Data for analysis:

Ltac observe :=
  unfold success_events, failure_lines, announce;
  autorewrite with observe; cbn.

Section PassFacts.

Variable w : World.
Variables (h : Trace) (index : nat) (row : Row).

(** A pass calls the scraper at most once, with the cleaned URL, and only
    when the guard of line 70 lets the row through. *)
Lemma scrapes_loop_body :
  scrapes (fst (loop_body w (index, row) h)) =
  if no_linkedin_url (LinkedIn row) then [] else [clean_url (LinkedIn row)].
Proof.
  rewrite loop_body_run.
  destruct (no_linkedin_url (LinkedIn row)); [reflexivity|].
  destruct (scrape w _ _) as [e|p]; cbn zeta.
  - destruct (screenshot w _ _); cbn [fst]; observe; reflexivity.
  - cbn [fst]. observe. reflexivity.
Qed.

(** A pass prints exactly one outcome line. *)
Lemma outcomes_loop_body :
  exists l, outcomes (fst (loop_body w (index, row) h)) = [l].
Proof.
  rewrite loop_body_run.
  destruct (no_linkedin_url (LinkedIn row)); [eexists; reflexivity|].
  destruct (scrape w _ _) as [e|p]; cbn zeta.
  - destruct (screenshot w _ _); cbn [fst]; observe; eexists; reflexivity.
  - cbn [fst]. observe. eexists; reflexivity.
Qed.

End PassFacts.

(** ** Which rows are attempted *)

(** On the pass alone: the mask and the guard of line 70 decide whether a
    pass over a row calls the scraper. *)
Lemma pass_attempted_iff (w : World) (h : Trace) (index : nat) (row : Row) :
  attempted w h (index, row) = true <->
  PyStr.lower (py_str (fillna_empty (Conclusion row))) = "yes"%string
  /\ truthy (LinkedIn row) = true
  /\ isna (LinkedIn row) = false.
Proof.
  unfold attempted. cbn [snd]. rewrite scrapes_loop_body.
  unfold conclusion_is_yes, no_linkedin_url.
  rewrite andb_true_iff, String.eqb_eq.
  destruct (truthy (LinkedIn row)), (isna (LinkedIn row)); cbn;
    intuition congruence.
Qed.

(** ** Equations of the loop, the browser scope and [main] *)

Lemma for_each_cons {A} (body : A -> Task unit) (a : A) (l : list A) (h : Trace) :
  for_each body (a :: l) h =
  match body a h with
  | (ev, Returned _) =>
      let (ev', r) := for_each body l (h ++ ev) in (ev ++ ev', r)
  | (ev, Raised e) => (ev, Raised e)
  end.
Proof. reflexivity. Qed.

Lemma for_each_app {A} (body : A -> Task unit) (l1 l2 : list A) (h : Trace) :
  for_each body (l1 ++ l2) h =
  match for_each body l1 h with
  | (ev, Returned _) =>
      let (ev', r) := for_each body l2 (h ++ ev) in (ev ++ ev', r)
  | (ev, Raised e) => (ev, Raised e)
  end.
Proof.
  revert h. induction l1 as [|a l1 IH]; intros h.
  - cbn. rewrite app_nil_r. destruct (for_each body l2 h). reflexivity.
  - cbn [app]. rewrite !for_each_cons.
    destruct (body a h) as [ev [[]|e]]; [|reflexivity].
    rewrite IH.
    destruct (for_each body l1 (h ++ ev)) as [ev1 [[]|e1]]; [|reflexivity].
    rewrite <- app_assoc.
    destruct (for_each body l2 (h ++ ev ++ ev1)) as [ev2 r2].
    rewrite app_assoc. reflexivity.
Qed.

Section RunEquations.

Variable w : World.

Lemma restore_session_run (h : Trace) :
  restore_session w h =
  match load_session w h with
  | None => ([ELoadSession session_file true; EPrint LSessionLoaded], Returned tt)
  | Some e =>
      ([ELoadSession session_file false; EPrint (LSessionWarning e)], Returned tt)
  end.
Proof.
  unfold restore_session, try_except, bind, do_load_session, print, emit.
  destruct (load_session w h); reflexivity.
Qed.

Lemma batch_run (candidates : list (nat * Row)) (h : Trace) :
  batch w candidates h =
  let ev0 := fst (restore_session w h) in
  let (ev, r) := for_each (loop_body w) candidates (h ++ ev0) in
  (ev0 ++ ev, r).
Proof.
  unfold batch, bind. rewrite restore_session_run.
  destruct (load_session w h); reflexivity.
Qed.

Lemma main_run :
  run w =
  if path_exists w then
    match read_candidates w with
    | inl e =>
        ([EPrint (LReading (excel_path w)); EPrint (LReadError e)], Returned tt)
    | inr [] => (preamble w 0 ++ [EPrint LNoCandidates], Returned tt)
    | inr candidates =>
        let pre := preamble w (length candidates) ++ opened in
        let (ev, r) := batch w candidates pre in
        (pre ++ ev ++ EBrowserClose
             :: match r with
                | Returned _ => [EPrint LDone]
                | Raised _ => []
                end, r)
    end
  else ([EPrint (LNotFound (excel_path w))], Returned tt).
Proof.
  unfold run, main.
  destruct (path_exists w); [|reflexivity].
  cbn [negb]. unfold bind at 1. unfold print at 1, emit.
  destruct (read_candidates w) as [e|[|c cs]]; [reflexivity|reflexivity|].
  cbn zeta. unfold preamble, opened.
  unfold bind at 1. unfold print at 1, emit.
  unfold bind at 1. unfold async_with_BrowserManager.
  cbn [app].
  destruct (batch w (c :: cs) _) as [ev [[]|e]]; cbn [app].
  - unfold print, emit. rewrite <- app_assoc. reflexivity.
  - reflexivity.
Qed.

End RunEquations.

(** ** An unreadable source *)

Lemma read_excel_failure (w : World) (e : Exn) :
  read_excel w = inl e -> read_candidates w = inl e.
Proof. unfold read_candidates. intros ->. reflexivity. Qed.

(** C5: when the workbook is missing, when [pd.read_excel] raises, or when
    the sheet it returns has no "Conclusion" column, the run ends normally
    right after the error report: the report is the last event, no browser
    was opened or used, nothing was scraped and there is no outcome line. *)
Theorem unreadable_source_aborts (w : World) :
  path_exists w = false
  \/ (exists e, read_excel w = inl e)
  \/ (exists df, read_excel w = inr df /\ has_Conclusion df = false) ->
  snd (run w) = Returned tt
  /\ (exists l, is_source_error l = true
                /\ last (fst (run w)) EBrowserClose = EPrint l)
  /\ length (fst (run w)) <= 2
  /\ filter touches_browser (fst (run w)) = []
  /\ scrapes (fst (run w)) = []
  /\ outcomes (fst (run w)) = [].
Proof.
  intros H. rewrite main_run.
  destruct (path_exists w) eqn:Ex.
  - assert (Hr : exists e, read_candidates w = inl e).
    { destruct H as [H|[[e H]|(df & H & Hc)]]; [discriminate| |].
      - exists e. apply read_excel_failure, H.
      - exists (mkExn "KeyError" "'Conclusion'").
        unfold read_candidates. rewrite H, Hc. reflexivity. }
    destruct Hr as [e Hr]. rewrite Hr. cbn.
    repeat split; try reflexivity; try lia.
    exists (LReadError e). split; reflexivity.
  - cbn. repeat split; try reflexivity; try lia.
    exists (LNotFound (excel_path w)). split; reflexivity.
Qed.

Example missing_console :
  console (fst (run Unreadable.missing)) =
  ["Error: Could not find /repo/Alumni Shared.xlsx"%string].
Proof. reflexivity. Qed.

Example no_sheet_console :
  console (fst (run Unreadable.no_sheet)) =
  ["Reading data from: /repo/Alumni Shared.xlsx";
   "Error reading Excel file: Worksheet named '2013' not found"]%string.
Proof. reflexivity. Qed.

Example no_column_console :
  console (fst (run Unreadable.no_column)) =
  ["Reading data from: /repo/Alumni Shared.xlsx";
   "Error reading Excel file: 'Conclusion'"]%string.
Proof. reflexivity. Qed.

Lemma unreadable_source_aborts_witness :
  (snd (run Unreadable.missing) = Returned tt
   /\ outcomes (fst (run Unreadable.missing)) = [])
  /\ (snd (run Unreadable.no_sheet) = Returned tt
      /\ outcomes (fst (run Unreadable.no_sheet)) = [])
  /\ (snd (run Unreadable.no_column) = Returned tt
      /\ outcomes (fst (run Unreadable.no_column)) = []).
Proof.
  split; [|split].
  - destruct (unreadable_source_aborts Unreadable.missing)
      as (R & _ & _ & _ & _ & O).
    + left. reflexivity.
    + split; assumption.
  - destruct (unreadable_source_aborts Unreadable.no_sheet)
      as (R & _ & _ & _ & _ & O).
    + right. left.
      exists (mkExn "ValueError" "Worksheet named '2013' not found").
      reflexivity.
    + split; assumption.
  - destruct (unreadable_source_aborts Unreadable.no_column)
      as (R & _ & _ & _ & _ & O).
    + right. right. exists (mkDF false [Scenario.alice]).
      split; reflexivity.
    + split; assumption.
Defined.

(** ** The browser scope *)

Lemma browser_after_app (open : bool) (a b : Trace) :
  browser_after open (a ++ b) =
  match browser_after open a with
  | Some open' => browser_after open' b
  | None => None
  end.
Proof.
  revert open. induction a as [|e a IH]; intros open; [reflexivity|].
  cbn [app browser_after].
  destruct e; cbn; destruct open; cbn; auto.
Qed.

Lemma browser_after_prints (open : bool) (ls : list Line) :
  browser_after open (map EPrint ls) = Some open.
Proof. induction ls; [reflexivity | assumption]. Qed.

(** A pass of the loop neither opens nor closes the browser. *)
Lemma loop_body_in_scope (w : World) (h : Trace) (ir : nat * Row) :
  browser_after true (fst (loop_body w ir h)) = Some true.
Proof.
  destruct ir as [index row]. rewrite loop_body_run.
  destruct (no_linkedin_url (LinkedIn row)); [reflexivity|].
  destruct (scrape w _ _) as [e|p]; cbn zeta.
  - destruct (screenshot w _ _); reflexivity.
  - cbn [fst]. unfold success_events, announce. cbn [app].
    cbn [browser_after uses_browser andb negb].
    rewrite browser_after_app, browser_after_prints. reflexivity.
Qed.

Lemma for_each_in_scope (w : World) (candidates : list (nat * Row)) (h : Trace) :
  browser_after true (fst (for_each (loop_body w) candidates h)) = Some true.
Proof.
  revert h. induction candidates as [|c cs IH]; intros h; [reflexivity|].
  rewrite for_each_cons.
  pose proof (loop_body_in_scope w h c) as Hc.
  destruct (loop_body w c h) as [ev [[]|e]]; cbn [fst] in *; [|assumption].
  specialize (IH (h ++ ev)).
  destruct (for_each (loop_body w) cs (h ++ ev)) as [ev' r]; cbn [fst] in *.
  rewrite browser_after_app, Hc. assumption.
Qed.

Lemma batch_in_scope (w : World) (candidates : list (nat * Row)) (h : Trace) :
  browser_after true (fst (batch w candidates h)) = Some true.
Proof.
  rewrite batch_run. cbn zeta.
  pose proof (for_each_in_scope w candidates (h ++ fst (restore_session w h))) as H.
  destruct (for_each _ _ _) as [ev r]; cbn [fst] in *.
  rewrite browser_after_app, restore_session_run.
  destruct (load_session w h); cbn; assumption.
Qed.

(** C6: in every world and however the run ends, returning or raising,
    the browser is shut when [main] is left: all use of it lies between one
    opening and the closing that follows, and nothing is left open. *)
Theorem browser_always_released (w : World) :
  browser_after false (fst (run w)) = Some false.
Proof.
  rewrite main_run.
  destruct (path_exists w); [|reflexivity].
  destruct (read_candidates w) as [e|[|c cs]]; [reflexivity|reflexivity|].
  cbn zeta.
  pose proof (batch_in_scope w (c :: cs)
                (preamble w (length (c :: cs)) ++ opened)) as H.
  destruct (batch w (c :: cs) _) as [ev r]; cbn [fst] in *.
  unfold preamble, opened. cbn [app browser_after uses_browser andb].
  rewrite browser_after_app, H.
  destruct r; reflexivity.
Qed.

(** ** Restoring the session *)

(** Restoring the session never raises, whatever the world answers. *)
Lemma restore_session_returns (w : World) (h : Trace) :
  snd (restore_session w h) = Returned tt.
Proof.
  rewrite restore_session_run. destruct (load_session w h); reflexivity.
Qed.

(** C7: when [load_session] raises [e] the failure stays inside
    [restore_session], which logs the warning and returns; the loop then runs
    over all the candidates on the browser whose session was not restored,
    and the run as a whole ends as the loop ends, closing the browser. *)
Theorem session_failure_not_fatal (w : World) (e : Exn)
    (c : nat * Row) (cs : list (nat * Row)) :
  path_exists w = true ->
  read_candidates w = inr (c :: cs) ->
  load_session w (preamble w (length (c :: cs)) ++ opened) = Some e ->
  let pre := preamble w (length (c :: cs)) ++ opened in
  let warned := [ELoadSession session_file false; EPrint (LSessionWarning e)] in
  restore_session w pre = (warned, Returned tt)
  /\ run w =
     let (ev, r) := for_each (loop_body w) (c :: cs) (pre ++ warned) in
     (pre ++ warned ++ ev ++ EBrowserClose
          :: match r with
             | Returned _ => [EPrint LDone]
             | Raised _ => []
             end, r).
Proof.
  intros Ex Rd Ld pre warned.
  assert (Rs : restore_session w pre = (warned, Returned tt)).
  { rewrite restore_session_run. subst pre. rewrite Ld. reflexivity. }
  split; [exact Rs|].
  rewrite main_run, Ex, Rd. cbn zeta. fold pre.
  rewrite batch_run. cbn zeta. rewrite Rs. cbn [fst].
  destruct (for_each (loop_body w) (c :: cs) (pre ++ warned)) as [ev r].
  rewrite <- app_assoc. reflexivity.
Qed.


Example no_session_outcomes :
  outcomes (fst (run NoSession.world)) =
  [LSuccess "https://x/authwall"; LSkipping (CStr "Carol");
   LSuccess "https://x/authwall"]
  /\ snd (run NoSession.world) = Returned tt.
Proof. split; reflexivity. Qed.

What you are asked to do: Every line above carrying the word "LNotFound" needs to be shown.

Result:
  else ([EPrint (LNotFound (excel_path w))], Returned tt).
    exists (LNotFound (excel_path w)). split; reflexivity.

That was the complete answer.